▸ Your objective
Write out again each line of the material below, unchanged, from the first one to the line that holds "env_ensure_dir : anyhow".

▸ Exercise data
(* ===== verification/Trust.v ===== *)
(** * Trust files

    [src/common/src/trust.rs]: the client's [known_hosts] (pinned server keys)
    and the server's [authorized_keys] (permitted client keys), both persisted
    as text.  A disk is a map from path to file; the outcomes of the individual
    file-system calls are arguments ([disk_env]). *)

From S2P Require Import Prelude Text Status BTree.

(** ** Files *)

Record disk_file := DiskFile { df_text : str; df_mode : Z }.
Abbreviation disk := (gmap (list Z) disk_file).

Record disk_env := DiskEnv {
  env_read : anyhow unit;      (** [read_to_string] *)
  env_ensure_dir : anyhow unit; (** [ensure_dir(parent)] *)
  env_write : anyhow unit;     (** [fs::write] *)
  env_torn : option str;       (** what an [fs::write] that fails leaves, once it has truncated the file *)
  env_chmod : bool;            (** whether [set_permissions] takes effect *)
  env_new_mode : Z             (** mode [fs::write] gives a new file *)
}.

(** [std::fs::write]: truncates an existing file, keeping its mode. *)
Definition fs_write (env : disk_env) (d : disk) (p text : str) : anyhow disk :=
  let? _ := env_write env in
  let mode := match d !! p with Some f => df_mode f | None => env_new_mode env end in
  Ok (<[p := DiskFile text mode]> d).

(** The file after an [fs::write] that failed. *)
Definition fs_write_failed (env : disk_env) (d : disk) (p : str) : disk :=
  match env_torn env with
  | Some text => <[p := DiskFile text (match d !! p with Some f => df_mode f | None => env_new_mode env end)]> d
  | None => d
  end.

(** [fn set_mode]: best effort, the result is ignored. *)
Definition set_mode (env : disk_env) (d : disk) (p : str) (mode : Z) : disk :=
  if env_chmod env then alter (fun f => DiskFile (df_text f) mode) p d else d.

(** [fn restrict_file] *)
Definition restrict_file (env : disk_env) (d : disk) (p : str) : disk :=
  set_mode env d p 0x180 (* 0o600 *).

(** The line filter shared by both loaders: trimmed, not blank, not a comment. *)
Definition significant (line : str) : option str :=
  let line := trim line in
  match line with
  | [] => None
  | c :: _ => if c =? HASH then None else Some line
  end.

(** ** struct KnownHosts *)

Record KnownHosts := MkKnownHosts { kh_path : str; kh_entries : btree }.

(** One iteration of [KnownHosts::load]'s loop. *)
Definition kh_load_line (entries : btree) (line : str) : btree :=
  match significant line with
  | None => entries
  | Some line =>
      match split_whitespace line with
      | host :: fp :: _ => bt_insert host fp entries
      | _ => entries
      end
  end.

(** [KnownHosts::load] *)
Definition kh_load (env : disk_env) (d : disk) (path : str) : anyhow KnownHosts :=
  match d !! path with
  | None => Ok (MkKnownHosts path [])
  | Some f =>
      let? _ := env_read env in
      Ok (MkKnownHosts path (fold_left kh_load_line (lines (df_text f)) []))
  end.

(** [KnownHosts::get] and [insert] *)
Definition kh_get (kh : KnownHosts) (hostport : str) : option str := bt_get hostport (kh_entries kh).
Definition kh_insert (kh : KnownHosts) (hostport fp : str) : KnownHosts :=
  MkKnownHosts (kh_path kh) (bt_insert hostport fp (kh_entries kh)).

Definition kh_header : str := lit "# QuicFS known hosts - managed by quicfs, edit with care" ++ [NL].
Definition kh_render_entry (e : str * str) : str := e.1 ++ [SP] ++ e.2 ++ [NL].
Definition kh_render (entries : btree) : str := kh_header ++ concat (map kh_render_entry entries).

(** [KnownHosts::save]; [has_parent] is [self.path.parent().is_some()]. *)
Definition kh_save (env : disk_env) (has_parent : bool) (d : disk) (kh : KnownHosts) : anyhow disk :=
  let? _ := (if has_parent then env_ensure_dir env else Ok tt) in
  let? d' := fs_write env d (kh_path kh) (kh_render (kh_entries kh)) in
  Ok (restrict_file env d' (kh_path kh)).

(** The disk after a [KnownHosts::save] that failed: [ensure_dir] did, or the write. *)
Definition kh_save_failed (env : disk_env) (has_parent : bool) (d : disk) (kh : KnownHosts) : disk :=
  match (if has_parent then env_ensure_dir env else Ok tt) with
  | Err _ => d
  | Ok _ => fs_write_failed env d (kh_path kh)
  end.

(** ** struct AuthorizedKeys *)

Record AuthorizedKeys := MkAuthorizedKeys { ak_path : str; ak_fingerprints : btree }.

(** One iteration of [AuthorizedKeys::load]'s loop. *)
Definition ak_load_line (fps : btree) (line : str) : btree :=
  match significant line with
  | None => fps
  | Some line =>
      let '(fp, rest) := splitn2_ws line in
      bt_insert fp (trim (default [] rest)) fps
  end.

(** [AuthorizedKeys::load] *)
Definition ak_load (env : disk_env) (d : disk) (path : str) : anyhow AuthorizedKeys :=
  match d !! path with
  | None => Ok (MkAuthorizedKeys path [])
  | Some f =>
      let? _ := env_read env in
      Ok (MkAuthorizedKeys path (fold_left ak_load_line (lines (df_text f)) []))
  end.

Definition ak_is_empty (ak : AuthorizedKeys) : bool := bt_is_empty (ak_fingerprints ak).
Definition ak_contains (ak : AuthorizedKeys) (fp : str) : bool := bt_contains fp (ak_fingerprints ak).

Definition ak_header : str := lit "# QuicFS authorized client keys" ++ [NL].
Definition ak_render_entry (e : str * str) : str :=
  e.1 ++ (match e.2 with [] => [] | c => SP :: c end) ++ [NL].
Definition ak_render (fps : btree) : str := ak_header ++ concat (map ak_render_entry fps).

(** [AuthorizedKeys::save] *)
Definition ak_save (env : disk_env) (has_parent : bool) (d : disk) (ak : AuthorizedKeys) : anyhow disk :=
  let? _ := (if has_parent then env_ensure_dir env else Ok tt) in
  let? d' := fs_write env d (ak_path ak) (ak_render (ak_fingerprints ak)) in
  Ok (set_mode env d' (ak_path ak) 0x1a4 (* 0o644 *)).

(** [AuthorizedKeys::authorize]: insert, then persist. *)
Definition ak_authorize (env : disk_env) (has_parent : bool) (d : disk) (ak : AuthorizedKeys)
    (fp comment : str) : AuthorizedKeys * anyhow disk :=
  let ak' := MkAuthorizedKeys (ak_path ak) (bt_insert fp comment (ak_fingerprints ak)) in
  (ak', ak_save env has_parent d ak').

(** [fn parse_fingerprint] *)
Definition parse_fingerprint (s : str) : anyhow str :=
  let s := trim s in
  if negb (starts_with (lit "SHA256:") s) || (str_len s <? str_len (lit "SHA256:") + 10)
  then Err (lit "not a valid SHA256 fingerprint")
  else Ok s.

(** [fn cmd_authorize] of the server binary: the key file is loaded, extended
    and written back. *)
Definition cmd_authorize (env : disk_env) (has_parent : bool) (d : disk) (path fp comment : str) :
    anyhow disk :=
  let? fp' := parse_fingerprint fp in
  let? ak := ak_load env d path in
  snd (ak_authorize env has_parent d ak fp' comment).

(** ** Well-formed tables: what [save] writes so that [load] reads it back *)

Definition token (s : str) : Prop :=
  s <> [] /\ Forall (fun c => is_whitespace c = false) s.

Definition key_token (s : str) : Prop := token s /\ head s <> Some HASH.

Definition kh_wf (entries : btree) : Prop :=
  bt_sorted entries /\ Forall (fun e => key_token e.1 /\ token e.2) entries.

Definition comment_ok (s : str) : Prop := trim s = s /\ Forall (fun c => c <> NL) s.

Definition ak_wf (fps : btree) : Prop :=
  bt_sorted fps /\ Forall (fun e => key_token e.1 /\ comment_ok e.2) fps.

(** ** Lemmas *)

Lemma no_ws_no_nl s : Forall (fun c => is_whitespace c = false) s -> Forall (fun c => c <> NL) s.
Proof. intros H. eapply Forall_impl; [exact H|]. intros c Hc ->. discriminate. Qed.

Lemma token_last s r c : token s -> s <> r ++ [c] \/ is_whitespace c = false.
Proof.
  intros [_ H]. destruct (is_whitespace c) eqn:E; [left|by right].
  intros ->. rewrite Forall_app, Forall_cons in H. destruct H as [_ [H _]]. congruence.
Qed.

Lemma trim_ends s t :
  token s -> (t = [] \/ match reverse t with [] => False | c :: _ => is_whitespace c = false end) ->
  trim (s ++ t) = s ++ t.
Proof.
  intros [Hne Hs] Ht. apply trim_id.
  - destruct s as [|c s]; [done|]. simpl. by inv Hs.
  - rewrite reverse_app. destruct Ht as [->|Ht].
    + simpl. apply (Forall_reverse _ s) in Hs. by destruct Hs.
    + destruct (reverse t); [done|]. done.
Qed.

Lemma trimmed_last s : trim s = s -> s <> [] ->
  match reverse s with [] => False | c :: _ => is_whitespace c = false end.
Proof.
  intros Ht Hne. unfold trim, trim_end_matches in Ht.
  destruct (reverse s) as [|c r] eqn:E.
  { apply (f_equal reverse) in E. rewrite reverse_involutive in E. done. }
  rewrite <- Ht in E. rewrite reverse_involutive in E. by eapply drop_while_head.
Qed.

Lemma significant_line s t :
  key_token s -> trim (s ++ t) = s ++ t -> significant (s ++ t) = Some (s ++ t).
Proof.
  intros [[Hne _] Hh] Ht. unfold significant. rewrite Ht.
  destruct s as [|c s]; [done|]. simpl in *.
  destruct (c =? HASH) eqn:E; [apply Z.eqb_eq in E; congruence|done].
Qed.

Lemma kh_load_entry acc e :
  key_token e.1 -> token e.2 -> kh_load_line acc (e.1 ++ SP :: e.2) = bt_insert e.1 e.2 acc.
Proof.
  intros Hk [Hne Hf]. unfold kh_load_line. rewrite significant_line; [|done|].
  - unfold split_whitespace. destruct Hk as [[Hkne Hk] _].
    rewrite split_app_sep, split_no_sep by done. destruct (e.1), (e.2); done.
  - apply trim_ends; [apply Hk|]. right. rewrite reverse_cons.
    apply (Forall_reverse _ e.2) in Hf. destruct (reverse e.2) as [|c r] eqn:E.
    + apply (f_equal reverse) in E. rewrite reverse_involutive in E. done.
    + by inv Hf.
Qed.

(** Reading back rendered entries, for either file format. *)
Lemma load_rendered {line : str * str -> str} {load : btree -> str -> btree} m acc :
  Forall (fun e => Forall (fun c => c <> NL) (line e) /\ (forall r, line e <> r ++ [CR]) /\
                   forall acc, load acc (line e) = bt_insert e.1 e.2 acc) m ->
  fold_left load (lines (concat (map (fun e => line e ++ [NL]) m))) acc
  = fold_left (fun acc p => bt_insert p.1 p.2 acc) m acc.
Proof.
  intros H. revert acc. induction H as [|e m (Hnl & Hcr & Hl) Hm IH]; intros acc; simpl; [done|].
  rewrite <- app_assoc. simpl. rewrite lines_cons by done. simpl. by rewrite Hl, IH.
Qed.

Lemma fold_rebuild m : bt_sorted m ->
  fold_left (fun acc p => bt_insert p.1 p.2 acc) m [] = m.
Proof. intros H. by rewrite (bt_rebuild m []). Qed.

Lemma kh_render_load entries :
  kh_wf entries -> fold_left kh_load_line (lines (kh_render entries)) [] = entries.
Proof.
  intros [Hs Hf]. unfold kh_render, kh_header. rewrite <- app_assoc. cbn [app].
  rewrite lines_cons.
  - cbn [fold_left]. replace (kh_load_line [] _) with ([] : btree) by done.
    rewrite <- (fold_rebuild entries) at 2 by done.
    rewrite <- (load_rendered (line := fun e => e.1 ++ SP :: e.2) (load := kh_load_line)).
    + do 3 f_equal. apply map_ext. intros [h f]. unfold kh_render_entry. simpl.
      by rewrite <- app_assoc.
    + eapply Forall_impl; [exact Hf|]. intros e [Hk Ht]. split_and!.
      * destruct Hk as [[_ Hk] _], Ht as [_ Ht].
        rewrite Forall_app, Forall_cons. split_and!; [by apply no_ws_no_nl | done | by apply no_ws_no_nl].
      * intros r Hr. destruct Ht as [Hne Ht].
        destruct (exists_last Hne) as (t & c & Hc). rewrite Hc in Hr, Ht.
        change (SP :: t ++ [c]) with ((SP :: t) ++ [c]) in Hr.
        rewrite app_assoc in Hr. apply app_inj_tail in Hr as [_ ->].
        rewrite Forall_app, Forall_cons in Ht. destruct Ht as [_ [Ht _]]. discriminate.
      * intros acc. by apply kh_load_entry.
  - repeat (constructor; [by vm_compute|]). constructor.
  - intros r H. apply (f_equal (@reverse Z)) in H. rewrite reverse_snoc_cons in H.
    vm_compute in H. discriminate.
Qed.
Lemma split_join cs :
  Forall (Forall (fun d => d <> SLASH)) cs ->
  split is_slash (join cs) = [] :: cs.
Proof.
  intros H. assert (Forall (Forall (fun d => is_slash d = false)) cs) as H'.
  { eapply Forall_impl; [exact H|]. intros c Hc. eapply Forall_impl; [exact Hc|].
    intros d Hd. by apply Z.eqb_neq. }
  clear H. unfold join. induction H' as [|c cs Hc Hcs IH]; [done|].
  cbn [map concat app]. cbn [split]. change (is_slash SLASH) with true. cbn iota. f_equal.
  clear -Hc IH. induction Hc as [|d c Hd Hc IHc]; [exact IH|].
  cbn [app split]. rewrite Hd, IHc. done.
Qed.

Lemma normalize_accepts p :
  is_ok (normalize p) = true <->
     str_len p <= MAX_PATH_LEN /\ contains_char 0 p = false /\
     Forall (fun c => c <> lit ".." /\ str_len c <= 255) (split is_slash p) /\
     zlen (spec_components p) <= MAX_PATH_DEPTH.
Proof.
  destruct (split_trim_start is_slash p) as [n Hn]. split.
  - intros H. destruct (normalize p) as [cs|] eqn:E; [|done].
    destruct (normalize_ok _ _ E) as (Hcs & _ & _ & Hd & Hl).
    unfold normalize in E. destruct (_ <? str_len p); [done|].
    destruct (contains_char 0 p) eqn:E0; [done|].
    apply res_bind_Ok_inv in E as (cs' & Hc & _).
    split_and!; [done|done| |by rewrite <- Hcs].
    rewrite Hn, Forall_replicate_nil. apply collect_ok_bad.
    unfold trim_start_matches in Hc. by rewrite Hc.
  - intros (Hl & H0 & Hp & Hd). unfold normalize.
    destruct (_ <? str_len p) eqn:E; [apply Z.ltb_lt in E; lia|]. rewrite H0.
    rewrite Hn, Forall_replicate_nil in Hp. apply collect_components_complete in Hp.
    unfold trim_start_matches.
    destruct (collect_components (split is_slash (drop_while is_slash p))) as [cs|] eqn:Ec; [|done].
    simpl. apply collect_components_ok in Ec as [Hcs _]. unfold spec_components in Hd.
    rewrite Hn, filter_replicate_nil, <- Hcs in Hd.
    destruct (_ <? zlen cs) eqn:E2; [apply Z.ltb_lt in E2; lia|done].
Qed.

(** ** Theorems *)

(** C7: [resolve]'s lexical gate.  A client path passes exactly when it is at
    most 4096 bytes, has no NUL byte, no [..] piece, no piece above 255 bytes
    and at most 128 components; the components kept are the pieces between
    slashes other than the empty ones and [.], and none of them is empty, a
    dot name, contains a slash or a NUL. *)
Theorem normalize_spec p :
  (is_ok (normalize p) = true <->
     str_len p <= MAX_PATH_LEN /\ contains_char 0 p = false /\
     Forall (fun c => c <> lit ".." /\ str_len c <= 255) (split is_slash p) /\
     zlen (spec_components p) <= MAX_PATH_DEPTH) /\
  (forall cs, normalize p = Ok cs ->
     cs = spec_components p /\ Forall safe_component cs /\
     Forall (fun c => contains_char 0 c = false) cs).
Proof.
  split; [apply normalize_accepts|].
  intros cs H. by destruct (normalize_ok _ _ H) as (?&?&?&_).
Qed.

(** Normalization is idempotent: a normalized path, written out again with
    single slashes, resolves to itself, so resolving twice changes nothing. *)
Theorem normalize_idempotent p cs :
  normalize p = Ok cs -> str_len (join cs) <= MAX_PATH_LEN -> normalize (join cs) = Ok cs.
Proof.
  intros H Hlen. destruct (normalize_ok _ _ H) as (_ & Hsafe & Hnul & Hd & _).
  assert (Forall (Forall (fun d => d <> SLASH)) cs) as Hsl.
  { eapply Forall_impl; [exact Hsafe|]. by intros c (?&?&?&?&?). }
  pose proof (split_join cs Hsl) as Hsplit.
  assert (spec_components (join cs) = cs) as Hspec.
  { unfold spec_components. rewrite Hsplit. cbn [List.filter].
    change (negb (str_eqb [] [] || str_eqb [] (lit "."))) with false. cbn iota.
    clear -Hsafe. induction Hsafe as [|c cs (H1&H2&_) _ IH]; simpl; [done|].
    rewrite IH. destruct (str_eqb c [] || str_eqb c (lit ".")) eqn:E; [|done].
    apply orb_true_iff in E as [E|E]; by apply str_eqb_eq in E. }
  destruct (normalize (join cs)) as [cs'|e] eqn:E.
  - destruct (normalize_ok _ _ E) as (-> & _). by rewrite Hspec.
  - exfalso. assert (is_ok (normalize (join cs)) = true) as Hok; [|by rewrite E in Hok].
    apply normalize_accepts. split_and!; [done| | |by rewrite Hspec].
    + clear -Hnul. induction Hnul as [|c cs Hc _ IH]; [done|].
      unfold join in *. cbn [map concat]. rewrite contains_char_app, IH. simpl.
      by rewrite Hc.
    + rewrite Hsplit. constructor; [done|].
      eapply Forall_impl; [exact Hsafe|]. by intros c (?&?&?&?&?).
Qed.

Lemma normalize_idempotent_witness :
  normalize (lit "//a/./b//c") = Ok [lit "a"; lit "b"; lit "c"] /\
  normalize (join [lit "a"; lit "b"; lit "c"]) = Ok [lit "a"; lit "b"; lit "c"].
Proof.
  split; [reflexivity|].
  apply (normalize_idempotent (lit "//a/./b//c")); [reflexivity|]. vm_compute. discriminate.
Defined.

▸ Result of the task
(* ===== verification/Trust.v ===== *)
(** * Trust files

    [src/common/src/trust.rs]: the client's [known_hosts] (pinned server keys)
    and the server's [authorized_keys] (permitted client keys), both persisted
    as text.  A disk is a map from path to file; the outcomes of the individual
    file-system calls are arguments ([disk_env]). *)

From S2P Require Import Prelude Text Status BTree.

(** ** Files *)

Record disk_file := DiskFile { df_text : str; df_mode : Z }.
Abbreviation disk := (gmap (list Z) disk_file).

Record disk_env := DiskEnv {
  env_read : anyhow unit;      (** [read_to_string] *)
  env_ensure_dir : anyhow unit; (** [ensure_dir(parent)] *)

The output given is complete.